--- Dataset entries Enclosed Below ---

(* ===== verification/GrpcSvc.v ===== *)
(** * internal/grpcsvc

    The worker RPCs (PullAssignment, ReportTestFinished), the run RPCs over
    runsvc with their error mapping and wire conversion, and the authentication
    interceptor. *)

From S2P Require Import Prelude GoRegexp GoStrings Model Scheduler Db Effects Shards StateMachine Lifecycle RunManager Worker RunSvc Cluster.
From S2P Require Import Auth.

(** ** Workers *)

Record TestEntryRef := mkTestEntryRef {
  ref_Path : string;
  ref_Name : string;
  ref_ParamsHash : string
}.

Record AssignmentMsg := mkAssignmentMsg {
  am_ShardId : string;
  am_RunId : string;
  am_RepoFullName : string;
  am_Tests : list TestEntryRef;
  am_PredictedDurationMs : Z
}.

Definition emptyAssignment : AssignmentMsg := mkAssignmentMsg "" "" "" [] 0.

Definition toRef (e : TestEntry) : TestEntryRef :=
  mkTestEntryRef (te_Path e) (te_Name e) (te_ParamsHash e).

(** The structured-plan struct of loadShardTests.  Its shard_index key does not
    occur in the JSON of a plan, whose key is ShardIndex, so the field decodes to
    zero; the other keys match up to case. *)
Record planAssignment := mkPlanAssignment {
  pa_ShardIndex : Z;
  pa_Tests : list TestEntryRef
}.

Definition unmarshalAssignments (d : plan_doc) : result (list planAssignment) :=
  match d with
  | PDManifest _ => Ok []
  | PDPlan p => Ok ((fun a => mkPlanAssignment 0 (toRef ∘ t_Entry <$> a_Tests a)) <$> p_Assignments p)
  | PDOther => Err (ErrText "json: cannot unmarshal")
  end.

Definition loadShardTests (shardID : string) : M (list TestEntryRef) :=
  row ←! scanRow (txExec (query (selectPlanOfShard shardID))) ;
  match row with
  | (planRaw, index, total) =>
      let structured :=
        match unmarshalAssignments planRaw with
        | Ok assignments => List.find (fun a => pa_ShardIndex a =? index) assignments
        | Err _ => None
        end in
      match structured with
      | Some a => retM (pa_Tests a)
      | None =>
          match decodeManifestTests planRaw with
          | Err e => throwM e
          | Ok ts => retM (roundRobin total index (toRef <$> ts))
          end
      end
  end.

Definition stmtPull (workerID : string) : Stmt (option (string * shard_row)) :=
  claimOldest (fun now s => s_set_started_at (Some (coalesce (s_started_at s) now))
    (s_set_worker_id (Some workerID) (s_set_status "running" s))).

Definition PullAssignment (workerID : string) : M AssignmentMsg :=
  withTx
    (row ←! txExec (stmtPull workerID) ;
     match row with
     | None => retM emptyAssignment
     | Some (shardID, s) =>
         repo ←! scanRow (txExec (query (selectRepoOfRun (s_run_id s)))) ;
         ts ←! loadShardTests shardID ;
         txCommit ;!
         retM (mkAssignmentMsg shardID (s_run_id s) repo.2 ts (s_predicted_duration_ms s))
     end).

Record TestFinished := mkTestFinished {
  tf_ShardId : string;
  tf_TestPath : string;
  tf_TestName : string;
  tf_ParamsHash : string;
  tf_Attempt : Z;
  tf_Outcome : string;
  tf_DurationMs : Z;
  tf_FailureStack : string;
  tf_FailureMessage : string
}.

Definition selectRepoOfShard (shardID : string) (db : DB) : option string :=
  match shards db !! shardID with
  | Some s => r_repo_id <$> runs db !! s_run_id s
  | None => None
  end.

Definition grpcFingerprint (t : TestFinished) : string :=
  tf_TestPath t +:+ "::" +:+ tf_TestName t +:+ "::" +:+ tf_ParamsHash t.

(** The insert of the execution takes its times from the server clock. *)
Definition stmtReport (fresh testID : string) (t : TestFinished) (cluster : option string) : Stmt unit :=
  fun now => insertExecution fresh (tf_ShardId t) testID (tf_Attempt t) (tf_Outcome t) (tf_DurationMs t)
    (now - tf_DurationMs t * 1000) now None cluster now.

Definition ReportTestFinished (cluster : bool) (msg : option TestFinished) : M bool :=
  match msg with
  | None => throwM (ErrText "invalid TestFinished")
  | Some t =>
      if String.eqb (tf_ShardId t) "" then throwM (ErrText "invalid TestFinished")
      else
        repoID ←! scanRow (poolExec (query (selectRepoOfShard (tf_ShardId t)))) ;
        fresh ←! newUUID ;
        testID ←! poolExec (upsertTest fresh repoID (grpcFingerprint t) (tf_TestPath t) (tf_TestName t)
                    (tf_ParamsHash t) "" "pytest") ;
        clusterID ←!
          (if (String.eqb (tf_Outcome t) "failed" || String.eqb (tf_Outcome t) "errored"
               || String.eqb (tf_Outcome t) "timed_out") && negb (String.eqb (tf_FailureStack t) "")
           then
             c ←! tryM (UpsertCluster cluster repoID (tf_FailureStack t) (tf_FailureMessage t)) ;
             retM (match c with Ok cid => nullIf cid | Err _ => None end)
           else retM None) ;
        fresh' ←! newUUID ;
        poolExec (stmtReport fresh' testID t clusterID) ;!
        retM true
  end.

(** ** Runs *)

Inductive Code := OK | InvalidArgument | NotFound | AlreadyExists | Internal | Unauthenticated.

Definition grpcErr (err : error) : Code :=
  if errorsIs err ErrValidation then InvalidArgument
  else if errorsIs err ErrRepoNotFound then NotFound
  else if errorsIs err ErrRunNotFound then NotFound
  else if errorsIs err ErrIdempotencyConflict then AlreadyExists
  else Internal.

Definition clampInt32 (v : Z) : Z :=
  if v >? max_int32 then max_int32
  else if v <? min_int32 then min_int32
  else v.

(** The wire request: [req_Manifest] and [req_Budget] are message fields and may
    be absent. *)
Record CreateRunMsg := mkCreateRunMsg {
  req_RepoFullName : string;
  req_CommitSha : string;
  req_Branch : string;
  req_Manifest : option (string * list (string * string * string * list string));
  req_Budget : option (Z * Z);
  req_TriggerActor : string;
  req_TriggerPrNumber : Z;
  req_IdempotencyKey : string
}.

Definition protoToCreateReq (req : CreateRunMsg) : CreateRunRequest :=
  mkCreateRunRequest (req_RepoFullName req) (req_CommitSha req) (req_Branch req)
    (match req_Manifest req with
     | Some (runner, ts) =>
         mkTestManifest runner ((fun t => match t with (p, n, h, tags) => mkTestEntry p n h "" tags end) <$> ts)
     | None => mkTestManifest "" []
     end)
    ((fun b => mkRunBudget b.1 b.2) <$> req_Budget req)
    (req_TriggerActor req) (req_TriggerPrNumber req) (req_IdempotencyKey req).

Record RunMsg := mkRunMsg {
  rmsg_Id : string;
  rmsg_RepoFullName : string;
  rmsg_CommitSha : string;
  rmsg_Branch : string;
  rmsg_Status : string;
  rmsg_TotalDurationMs : Z;
  rmsg_BudgetSeconds : Z;
  rmsg_PreemptionCount : Z;
  rmsg_StartedAt : option Z;
  rmsg_FinishedAt : option Z
}.

Definition runToProto (r : Run) : RunMsg :=
  mkRunMsg (run_ID r) (run_RepoFullName r) (run_CommitSHA r) (run_Branch r) (run_Status r)
    (clampInt32 (run_TotalDurationMS r)) (clampInt32 (run_BudgetSeconds r))
    (clampInt32 (run_PreemptionCount r)) (run_StartedAt r) (run_FinishedAt r).

(** An RPC returns a message or a status code. *)
Definition rpc {A B} (f : A -> B) (m : M A) : M (B + Code) :=
  r ←! tryM m ;
  retM (match r with Ok a => inl (f a) | Err e => inr (grpcErr e) end).

Definition CreateRun (s : Service) (req : CreateRunMsg) : M (RunMsg + Code) :=
  rpc (fun rc => runToProto rc.1) (Create s (protoToCreateReq req)).
Definition GetRun (id : string) : M (RunMsg + Code) := rpc runToProto (Get id).
Definition CancelRun (s : Service) (id : string) : M (RunMsg + Code) := rpc runToProto (Cancel s id).

(** ** The interceptor *)

Definition authedMethods (m : string) : bool :=
  String.eqb m "/teo.v1.Runs/CreateRun" || String.eqb m "/teo.v1.Runs/GetRun"
  || String.eqb m "/teo.v1.Runs/CancelRun".

(** The values of the authorization metadata key. *)
Definition bearerFromMetadata (vals : list string) : text :=
  match vals with
  | [] => []
  | v :: _ =>
      let tok := toText v in
      trimSpace (if (7 <=? length tok)%nat && equalFold (take 7 tok) (toText "bearer ")
                 then drop 7 tok else tok)
  end.

Section interceptor.
Context (verifyJWT : option (string -> option Principal))
        (resolveAPIKey : option (string -> string -> option Principal)).

(** [md] is [None] for a context without metadata. *)
Definition authenticate (md : option (list string)) : option Principal :=
  match md with
  | None => None
  | Some vals => principalOfToken resolveAPIKey verifyJWT (bearerFromMetadata vals)
  end.

(** The handler with the principal bound, or the rejection. *)
Definition AuthUnaryInterceptor {A} (md : option (list string)) (fullMethod : string)
    (handler : option Principal -> M (A + Code)) : M (A + Code) :=
  match authenticate md with
  | Some p => handler (Some p)
  | None => if authedMethods fullMethod then retM (inr Unauthenticated) else handler None
  end.

(** The calls of the Runs service, their names on the wire, and the methods that
    [RegisterRuns] puts behind them; [ctx] is the principal of the context. *)
Inductive runsCall :=
  | CallCreateRun (req : CreateRunMsg)
  | CallGetRun (id : string)
  | CallCancelRun (id : string).

Definition fullMethodOf (c : runsCall) : string :=
  match c with
  | CallCreateRun _ => "/teo.v1.Runs/CreateRun"
  | CallGetRun _ => "/teo.v1.Runs/GetRun"
  | CallCancelRun _ => "/teo.v1.Runs/CancelRun"
  end.

Definition runsMethod (s : Service) (c : runsCall) (ctx : option Principal) : M (RunMsg + Code) :=
  match c with
  | CallCreateRun req => CreateRun s req
  | CallGetRun id => GetRun id
  | CallCancelRun id => CancelRun s id
  end.

(** A call with its metadata, through the interceptor of the server. *)
Definition RunsServer (s : Service) (md : option (list string)) (c : runsCall) : M (RunMsg + Code) :=
  AuthUnaryInterceptor md (fullMethodOf c) (runsMethod s c).
End interceptor.

(** * What the gRPC surface guarantees

    The Runs service sits behind the interceptor, and its replies fit the
    32-bit fields of the wire. *)


Section gate.
Context (verifyJWT : option (string -> option Principal))
        (resolveAPIKey : option (string -> string -> option Principal)).

(** Where a principal comes from: the resolver asked about the part of a teo_
    token before its last dot, or the verifier asked about any other token. *)
Inductive vouched (tok : text) : Principal -> Prop :=
  | vouched_key resolve i q : hasPrefix tok (toText "teo_") = true -> lastIndexByte tok dot = Some i ->
      (0 < i)%nat -> resolveAPIKey = Some resolve -> resolve (ofText (take i tok)) (ofText tok) = Some q ->
      vouched tok (asAPIKey q)
  | vouched_jwt verify p : hasPrefix tok (toText "teo_") = false -> verifyJWT = Some verify ->
      verify (ofText tok) = Some p -> vouched tok p.

Lemma principalOfToken_vouched tok p :
  principalOfToken resolveAPIKey verifyJWT tok = Some p -> tok <> [] /\ vouched tok p.
Proof.
  unfold principalOfToken. destruct tok as [|c tok]; [done|]. set (t := c :: tok).
  intros H. split; [done|]. revert H. destruct (hasPrefix t (toText "teo_")) eqn:Hp.
  - destruct (lastIndexByte t dot) as [[|i]|] eqn:Hi; [done| |done].
    destruct resolveAPIKey as [resolve|] eqn:Hr; [|done].
    intros (q & Hq & ->)%fmap_Some. by eapply (vouched_key t resolve (S i)); [|done|lia| |].
  - destruct verifyJWT as [verify|] eqn:Hv; [|done]. intros H. by eapply vouched_jwt.
Qed.

(** A method answers with what the run service did, and does nothing else. *)
Lemma rpc_answer {A B} (f : A -> B) (m : M A) w out w' : m w = (out, w') ->
  rpc f m w = (Ok (match out with Ok a => inl (f a) | Err e => inr (grpcErr e) end), w').
Proof. intros E. unfold rpc, bindM, tryM. by rewrite E. Qed.

(** No call of the Runs service runs unauthenticated: without a valid
    credential the interceptor answers Unauthenticated and the handler is not
    run, so nothing happens; with one, the handler runs with a principal the
    API-key resolver or the JWT verifier vouched for, from the first
    authorization value of the request. *)
Theorem Runs_need_credential {A} md method (handler : option Principal -> M (A + Code)) w :
  authedMethods method = true ->
  (authenticate verifyJWT resolveAPIKey md = None ->
     AuthUnaryInterceptor verifyJWT resolveAPIKey md method handler w = (Ok (inr Unauthenticated), w))
  /\ (forall p, authenticate verifyJWT resolveAPIKey md = Some p ->
     AuthUnaryInterceptor verifyJWT resolveAPIKey md method handler w = handler (Some p) w
     /\ exists v vals, md = Some (v :: vals) /\ bearerFromMetadata (v :: vals) <> []
          /\ vouched (bearerFromMetadata (v :: vals)) p).
Proof.
  intros Hm. unfold AuthUnaryInterceptor. split.
  - intros ->. by rewrite Hm.
  - intros p Hp. rewrite Hp. split; [done|]. unfold authenticate in Hp.
    destruct md as [[|v vals]|]; [done| |done]. exists v, vals. split; [done|].
    by apply principalOfToken_vouched.
Qed.
End gate.

Lemma clampInt32_range v : min_int32 <= clampInt32 v <= max_int32.
Proof.
  unfold clampInt32, min_int32, max_int32. rewrite Z.gtb_ltb.
  destruct (Z.ltb_spec (2 ^ 31 - 1) v); [lia|]. destruct (Z.ltb_spec v (- 2 ^ 31)); lia.
Qed.

Lemma clampInt32_id v : min_int32 <= v <= max_int32 -> clampInt32 v = v.
Proof.
  unfold clampInt32, min_int32, max_int32. rewrite Z.gtb_ltb. intros H.
  destruct (Z.ltb_spec (2 ^ 31 - 1) v); [lia|]. destruct (Z.ltb_spec v (- 2 ^ 31)); lia.
Qed.

Lemma clampInt32_mono v w : v <= w -> clampInt32 v <= clampInt32 w.
Proof.
  unfold clampInt32, min_int32, max_int32. rewrite !Z.gtb_ltb. intros H.
  repeat match goal with |- context [?a <? ?b] => destruct (Z.ltb_spec a b) end; lia.
Qed.

(** Every number of a run on the wire is a 32-bit one and keeps the order of
    the numbers it was made from; a number that fits is sent exactly, and the
    text fields and times are the run's. *)
Theorem runToProto_bounds r r' :
  let p := runToProto r in
  Forall (fun v => min_int32 <= v <= max_int32) [rmsg_TotalDurationMs p; rmsg_BudgetSeconds p; rmsg_PreemptionCount p]
  /\ (run_TotalDurationMS r <= run_TotalDurationMS r' -> rmsg_TotalDurationMs p <= rmsg_TotalDurationMs (runToProto r'))
  /\ (Forall (fun v => min_int32 <= v <= max_int32) [run_TotalDurationMS r; run_BudgetSeconds r; run_PreemptionCount r] ->
        p = mkRunMsg (run_ID r) (run_RepoFullName r) (run_CommitSHA r) (run_Branch r) (run_Status r)
              (run_TotalDurationMS r) (run_BudgetSeconds r) (run_PreemptionCount r)
              (run_StartedAt r) (run_FinishedAt r)).
Proof.
  cbv zeta. split_and!.
  - repeat constructor; apply clampInt32_range.
  - apply clampInt32_mono.
  - intros (H1 & (H2 & (H3 & _)%Forall_cons)%Forall_cons)%Forall_cons. unfold runToProto.
    by rewrite !clampInt32_id.
Qed.

Lemma Runs_need_credential_witness :
  (AuthUnaryInterceptor None (Some (fun _ _ => None)) (Some ["Bearer teo_ci_00.s3cret"])
     "/teo.v1.Runs/CancelRun" (fun _ => CancelRun (mkService true) "run") (mkWorld emptyDB None 0 (fun _ => "") 0 ∅ [] [] idleAgent)).1
  = Ok (inr Unauthenticated).
Proof.
  destruct (Runs_need_credential None (Some (fun _ _ => None)) (Some ["Bearer teo_ci_00.s3cret"])
    "/teo.v1.Runs/CancelRun" (fun _ => CancelRun (mkService true) "run")
    (mkWorld emptyDB None 0 (fun _ => "") 0 ∅ [] [] idleAgent)) as [H _]; [reflexivity|].
  rewrite H; vm_compute; reflexivity.
Defined.

Lemma runToProto_bounds_witness :
  rmsg_TotalDurationMs (runToProto (mkRun "r" "p" "a/b" "c" "main" "running" None None (2 ^ 40) 60 1 0 0)) = max_int32.
Proof.
  destruct (runToProto_bounds (mkRun "r" "p" "a/b" "c" "main" "running" None None (2 ^ 40) 60 1 0 0)
    (mkRun "r" "p" "a/b" "c" "main" "running" None None (2 ^ 40) 60 1 0 0)) as (H & _ & _).
  reflexivity.
Defined.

--- End of Enclosed Dataset entries ---

§ Task requirements
Retype, exactly and in full, the listing from its first line to the one holding "Definition emptyAssignment : AssignmentMsg", both included.

§ Result of the exercise
(* ===== verification/GrpcSvc.v ===== *)
(** * internal/grpcsvc

    The worker RPCs (PullAssignment, ReportTestFinished), the run RPCs over
    runsvc with their error mapping and wire conversion, and the authentication
    interceptor. *)

From S2P Require Import Prelude GoRegexp GoStrings Model Scheduler Db Effects Shards StateMachine Lifecycle RunManager Worker RunSvc Cluster.
From S2P Require Import Auth.

(** ** Workers *)

Record TestEntryRef := mkTestEntryRef {
  ref_Path : string;
  ref_Name : string;
  ref_ParamsHash : string
}.

Record AssignmentMsg := mkAssignmentMsg {
  am_ShardId : string;
  am_RunId : string;
  am_RepoFullName : string;
  am_Tests : list TestEntryRef;
  am_PredictedDurationMs : Z
}.

Definition emptyAssignment : AssignmentMsg := mkAssignmentMsg "" "" "" [] 0.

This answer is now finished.